### Requirement
Restate word for word the entries below, starting with the line with "destruct (set_version_field v" and continuing through the line with "rewrite !version_field, !ihl_field, !flags_field, Ev, Ei, Ef.". Include both of those lines and no others.

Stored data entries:
┄┄┄┄┄┄

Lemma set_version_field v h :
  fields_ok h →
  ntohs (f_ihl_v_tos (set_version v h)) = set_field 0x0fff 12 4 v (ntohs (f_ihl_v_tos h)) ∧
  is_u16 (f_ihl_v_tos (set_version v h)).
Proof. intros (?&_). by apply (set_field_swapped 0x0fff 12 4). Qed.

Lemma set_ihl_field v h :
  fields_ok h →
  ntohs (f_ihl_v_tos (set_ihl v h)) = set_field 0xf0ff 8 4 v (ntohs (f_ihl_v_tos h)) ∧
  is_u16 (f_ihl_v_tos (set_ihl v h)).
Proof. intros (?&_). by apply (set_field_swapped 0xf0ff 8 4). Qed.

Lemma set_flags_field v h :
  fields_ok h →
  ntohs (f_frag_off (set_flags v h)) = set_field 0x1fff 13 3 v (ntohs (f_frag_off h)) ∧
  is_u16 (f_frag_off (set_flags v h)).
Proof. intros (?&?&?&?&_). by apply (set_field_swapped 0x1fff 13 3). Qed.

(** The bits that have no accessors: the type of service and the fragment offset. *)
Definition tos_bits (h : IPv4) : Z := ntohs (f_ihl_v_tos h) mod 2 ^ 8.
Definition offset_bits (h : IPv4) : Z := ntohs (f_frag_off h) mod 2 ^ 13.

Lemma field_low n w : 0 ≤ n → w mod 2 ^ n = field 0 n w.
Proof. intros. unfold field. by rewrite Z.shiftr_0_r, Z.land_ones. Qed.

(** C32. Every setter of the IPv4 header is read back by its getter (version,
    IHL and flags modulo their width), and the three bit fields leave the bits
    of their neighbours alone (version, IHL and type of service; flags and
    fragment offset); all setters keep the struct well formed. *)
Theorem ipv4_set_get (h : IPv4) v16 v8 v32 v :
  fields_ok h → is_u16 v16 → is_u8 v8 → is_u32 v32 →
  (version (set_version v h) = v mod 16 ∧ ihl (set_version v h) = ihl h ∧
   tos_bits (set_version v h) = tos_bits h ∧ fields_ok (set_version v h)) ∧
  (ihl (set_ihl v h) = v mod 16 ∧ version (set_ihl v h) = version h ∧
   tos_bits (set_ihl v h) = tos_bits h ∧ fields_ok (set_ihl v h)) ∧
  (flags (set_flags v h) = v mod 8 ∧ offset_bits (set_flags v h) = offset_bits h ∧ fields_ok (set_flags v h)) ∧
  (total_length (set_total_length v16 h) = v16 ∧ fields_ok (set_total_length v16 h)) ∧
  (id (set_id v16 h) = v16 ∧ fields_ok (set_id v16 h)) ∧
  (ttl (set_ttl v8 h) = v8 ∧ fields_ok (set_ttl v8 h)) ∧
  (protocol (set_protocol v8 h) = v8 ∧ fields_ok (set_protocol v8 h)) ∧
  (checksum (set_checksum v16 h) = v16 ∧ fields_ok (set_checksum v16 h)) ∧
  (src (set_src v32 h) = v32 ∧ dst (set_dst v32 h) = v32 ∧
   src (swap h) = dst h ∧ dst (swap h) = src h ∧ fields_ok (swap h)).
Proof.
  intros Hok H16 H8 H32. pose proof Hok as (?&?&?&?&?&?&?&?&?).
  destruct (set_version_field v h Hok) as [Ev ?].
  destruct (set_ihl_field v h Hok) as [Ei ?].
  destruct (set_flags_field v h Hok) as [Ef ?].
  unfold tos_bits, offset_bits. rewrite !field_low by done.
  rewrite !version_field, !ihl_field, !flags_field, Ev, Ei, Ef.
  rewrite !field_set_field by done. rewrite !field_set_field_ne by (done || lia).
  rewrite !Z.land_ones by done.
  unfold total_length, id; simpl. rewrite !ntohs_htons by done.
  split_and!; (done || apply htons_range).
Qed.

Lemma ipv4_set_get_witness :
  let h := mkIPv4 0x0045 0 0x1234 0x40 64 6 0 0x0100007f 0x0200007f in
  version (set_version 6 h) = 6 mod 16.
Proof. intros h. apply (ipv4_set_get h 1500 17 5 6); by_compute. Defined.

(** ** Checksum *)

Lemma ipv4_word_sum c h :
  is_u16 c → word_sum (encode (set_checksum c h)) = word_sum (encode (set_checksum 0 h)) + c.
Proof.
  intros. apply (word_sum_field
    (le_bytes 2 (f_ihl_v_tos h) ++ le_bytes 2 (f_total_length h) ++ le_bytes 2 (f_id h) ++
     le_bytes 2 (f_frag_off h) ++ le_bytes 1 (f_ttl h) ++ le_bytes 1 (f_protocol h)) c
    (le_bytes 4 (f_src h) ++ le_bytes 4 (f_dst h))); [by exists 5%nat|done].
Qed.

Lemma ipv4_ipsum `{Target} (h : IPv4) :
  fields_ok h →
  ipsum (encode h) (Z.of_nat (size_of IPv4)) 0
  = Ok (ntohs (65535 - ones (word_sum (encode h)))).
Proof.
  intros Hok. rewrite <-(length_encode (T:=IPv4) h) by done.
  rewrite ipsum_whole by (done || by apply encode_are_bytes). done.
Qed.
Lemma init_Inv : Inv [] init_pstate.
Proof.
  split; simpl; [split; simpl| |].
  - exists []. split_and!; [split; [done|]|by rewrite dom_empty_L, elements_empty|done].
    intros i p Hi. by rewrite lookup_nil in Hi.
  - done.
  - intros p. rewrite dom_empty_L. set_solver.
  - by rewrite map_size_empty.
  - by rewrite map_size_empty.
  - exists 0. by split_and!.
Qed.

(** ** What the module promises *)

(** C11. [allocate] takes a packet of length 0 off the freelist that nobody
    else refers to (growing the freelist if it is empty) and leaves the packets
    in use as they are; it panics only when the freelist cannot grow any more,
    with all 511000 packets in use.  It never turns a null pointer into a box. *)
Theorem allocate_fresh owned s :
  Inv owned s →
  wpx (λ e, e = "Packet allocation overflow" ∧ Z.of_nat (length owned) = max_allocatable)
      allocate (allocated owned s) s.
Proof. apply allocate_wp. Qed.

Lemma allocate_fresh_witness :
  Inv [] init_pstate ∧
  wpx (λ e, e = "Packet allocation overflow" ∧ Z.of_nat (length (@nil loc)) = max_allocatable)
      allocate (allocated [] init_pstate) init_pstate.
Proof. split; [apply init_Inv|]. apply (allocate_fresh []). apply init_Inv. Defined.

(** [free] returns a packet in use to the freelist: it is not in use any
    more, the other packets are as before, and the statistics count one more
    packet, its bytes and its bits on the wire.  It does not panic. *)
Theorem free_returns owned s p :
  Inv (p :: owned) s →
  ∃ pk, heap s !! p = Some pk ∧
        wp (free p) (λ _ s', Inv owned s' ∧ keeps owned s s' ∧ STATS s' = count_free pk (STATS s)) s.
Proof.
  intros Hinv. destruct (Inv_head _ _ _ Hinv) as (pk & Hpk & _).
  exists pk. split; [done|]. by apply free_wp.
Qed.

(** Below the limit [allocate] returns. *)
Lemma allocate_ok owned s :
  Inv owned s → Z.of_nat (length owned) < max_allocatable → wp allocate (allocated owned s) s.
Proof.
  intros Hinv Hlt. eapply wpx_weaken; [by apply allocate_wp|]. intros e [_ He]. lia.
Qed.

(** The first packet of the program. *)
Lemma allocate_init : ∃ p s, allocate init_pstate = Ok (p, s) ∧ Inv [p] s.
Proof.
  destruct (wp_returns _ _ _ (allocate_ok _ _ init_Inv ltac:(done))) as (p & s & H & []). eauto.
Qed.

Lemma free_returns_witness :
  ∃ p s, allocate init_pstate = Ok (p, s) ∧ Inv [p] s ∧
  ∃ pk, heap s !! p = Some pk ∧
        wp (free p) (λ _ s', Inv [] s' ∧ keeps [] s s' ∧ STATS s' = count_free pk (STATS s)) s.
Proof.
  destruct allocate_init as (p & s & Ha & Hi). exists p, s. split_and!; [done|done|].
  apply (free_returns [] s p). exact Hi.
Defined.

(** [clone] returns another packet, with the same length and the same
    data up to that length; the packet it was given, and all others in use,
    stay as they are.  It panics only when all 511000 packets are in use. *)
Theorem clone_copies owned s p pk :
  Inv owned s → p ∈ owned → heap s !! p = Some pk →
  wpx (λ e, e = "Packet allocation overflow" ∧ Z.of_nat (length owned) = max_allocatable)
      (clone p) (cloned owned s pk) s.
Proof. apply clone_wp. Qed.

┄┄┄┄┄┄

### Solution to the problem
  destruct (set_version_field v h Hok) as [Ev ?].
  destruct (set_ihl_field v h Hok) as [Ei ?].
  destruct (set_flags_field v h Hok) as [Ef ?].
  unfold tos_bits, offset_bits. rewrite !field_low by done.
  rewrite !version_field, !ihl_field, !flags_field, Ev, Ei, Ef.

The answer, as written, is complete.